Closed erogol closed 4 years ago
Hi @erogol. Thank you for sharing your progress!
We also try to combine our TTS with Parallel WaveGAN.
You can check our results at google drive.
https://drive.google.com/open?id=1HvB0_LDf1PVinJdehiuCt5gWmXGguqtx
(Maybe phn_train_no_dev_pytorch_train_pytorch_tacotron2.v3
is nice to compare with yours.)
The basic quality is almost the same as yours, but in ours samples, there is no or less hissing noise than yours. I think this noise is coming from the normalization difference.
How did you perform normalization? Did you do generate -> denormalize -> normalize with our stats -> synthesis?
I use the same normalization scheme for TTS and PWGAN which is
self.min_level_db = -100
sellf.max_norm = 4
S_norm = ((S - self.min_level_db) / - self.min_level_db)
S_norm = ((2 * self.max_norm) * S_norm) - self.max_norm
S_norm = np.clip(S_norm, -self.max_norm, self.max_norm)
Did you also observe hissing without mean normalization if you've tried?
And above results are with epsnet TTS right?
I see. I’ve never tried without mean var normalization. How about the analysis-synthesis sample? Is there also hissing noise?
Yes, the samples are generated by ESPnet-TTS.

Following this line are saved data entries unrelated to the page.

(** ** The cold path, case by case *)

Lemma refresh_cases (E : Env) (w : World) :
  refresh E w =
    match findOne_fault E with
    | Some e => (Throw e, w, [StoreFindOne])
    | None =>
        let d := next_visit (visits w) in
        match save_fault E with
        | Some e => (Throw e, w, [StoreFindOne; write_event d])
        | None =>
            (Ok (count d),
             {| visits := written d (visits w);
                visitCache := NodeCache.set (now_set E) visitCountKey (count d) (visitCache w) |},
             [StoreFindOne; write_event d; CacheSet visitCountKey (count d)])
        end
    end.
Proof.
  destruct w as [rows c]. run_effects.
  destruct (findOne_fault E) as [e|]; [reflexivity|].
  cbn zeta. rewrite <- stored_next_visit.
  destruct rows as [|r rest]; cbn [next_visit];
    destruct (save_fault E); reflexivity.
Qed.

Lemma cold_run_cases (E : Env) (w : World) :
  cold_run E w =
    match findOne_fault E with
    | Some e => (Throw e, dropped (now_get E) w, [CacheGet visitCountKey; StoreFindOne])
    | None =>
        let d := next_visit (visits w) in
        match save_fault E with
        | Some e =>
            (Throw e, dropped (now_get E) w,
             [CacheGet visitCountKey; StoreFindOne; write_event d])
        | None =>
            (Ok (count d), refreshed E w,
             [CacheGet visitCountKey; StoreFindOne; write_event d;
              CacheSet visitCountKey (count d)])
        end
    end.
Proof.
  unfold cold_run. rewrite refresh_cases.
  destruct (findOne_fault E) as [e|]; [reflexivity|].
  cbn zeta. rewrite dropped_visits.
  destruct (save_fault E) as [e|]; [reflexivity|].
  unfold dropped, refreshed. cbn [visitCache set_visitCache].
  by rewrite set_after_get.
Qed.
(** ** Secrets that nothing waits for *)

(** X11: a watch event for a secret whose
    database link names no CertificateRequest row (a secret delivered
    again after its request was finalized, or one that is not ours)
    changes no table and makes no call to the cluster or to the other
    modules, whatever the action and whatever the database refuses. *)
Theorem onSecretWatch_without_request (w : world) (action : string)
  (sec : secret) (s : finalizer) :
  snapshot (db_client s) = None ->
  (forall dblink,
     obj_get (annotations sec) "skupper.io/skx-dblink" = Some dblink ->
     by_id CertificateRequest.Id dblink
           (CertificateRequests (store (db_client s))) = []) ->
  let out := onSecretWatch w action sec s in
  store (db_client (snd out)) = store (db_client s)
  /\ calls (snd out) = calls s.
Proof.
  intros Hsnap Hnone. cbv zeta. unfold onSecretWatch.
  destruct (String.eqb action "ADDED"); [|split; reflexivity].
  destruct (obj_get (annotations sec) "skupper.io/skupperx-controlled")
    as [controlled|]; [|split; reflexivity].
  destruct (String.eqb controlled "true"); [|split; reflexivity].
  destruct (obj_get (annotations sec) "skupper.io/skx-dblink")
    as [dblink|] eqn:Hlink; [|split; reflexivity].
  destruct (String.eqb dblink ""); [split; reflexivity|].
  specialize (Hnone dblink eq_refl).
  destruct s as [[d snap lg f] cs]. cbn in Hsnap, Hnone. subst snap.
  unfold secretAdded, secretAdded_try, try_catch, bind, query_BEGIN,
    query_ROLLBACK, select, query, issued, sent, refused.
  cbn [the_client put_client finalizer_HasClient db_client calls
       store snapshot log fault fst snd].
  repeat match goal with
         | |- context [if ?g ?k (List.length ?l) then _ else _] =>
             destruct (g k (List.length l));
             cbn [the_client put_client finalizer_HasClient db_client calls
                  store snapshot log fault fst snd]
         end;
    rewrite ?Hnone;
    cbn [the_client put_client finalizer_HasClient db_client calls
         store snapshot log fault fst snd];
    repeat match goal with
           | |- context [if ?g ?k (List.length ?l) then _ else _] =>
               destruct (g k (List.length l));
               cbn [the_client put_client finalizer_HasClient db_client calls
                    store snapshot log fault fst snd]
           end;
    split; reflexivity.
Qed.

Lemma onSecretWatch_without_request_witness :
  let out := onSecretWatch member_world "ADDED" stray_secret member_finalizer in
  store (db_client (snd out)) = member_db /\ calls (snd out) = [].
Proof.
  apply (onSecretWatch_without_request member_world "ADDED" stray_secret
           member_finalizer).
  - reflexivity.
  - intros dblink [= <-]. reflexivity.
Defined.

I came up with one idea. In the case of WaveGlow, changing the standard deviation of input noise can reduce the high-frequency noise. It is worthwhile to try to change it in the inference.
@kan-bayashi could you tell me the intuition behind mean var normalization in this case. Or is it just the way in general GANs are trained?
What is analysis-synthesis? Is it just testing the trained model with the training specs?
Yeah makes sense. I'll try the std trick and let you know the result. Thx for the suggestion!
Analysis-synthesis means synthesis with natural (groundtruth) features. I've never compared among normalization methods. Actually, the reason why I used mean var normalization is that I am from ASR. I followed the manner in ASR, so I have no technical reason... Sorry...
Alas, std trick does not work. The lower causes voice loss and the higher makes the noise worse. I'll try mean var normalization and see if it makes the trick.
Might be about the lazy TTS model as well. The first r=2 and it is much smaller Tacotron model. Now, I also train a Tacotron2 model.
I should also say, more training helps for reducing the noise.
Thanks for your report, @erogol.
I also tried to combine r = 2
or r = 3
tacotron2 / Transformer.
It seems working without hissing noise.
(You can try in Colab of Japanese demo.)
I'm looking forward to seeing the difference between normalization.
I should also say, more training helps for reducing the noise.
You mean more iterations of Parallel WaveGAN improve the quality?
@kan-bayashi yes more iteration with PWGAN improved the quality.
Then we have only two possible reasons.
@kan-bayashi are the examples on gdrive with tacotron2.v3 trained with the conf train_pytorch_tacotron2.v3.yaml?
And which attention for Tacotron2 worked the best so far for you ? (I just try to replicate on-to-one experiments with Mozilla TTS)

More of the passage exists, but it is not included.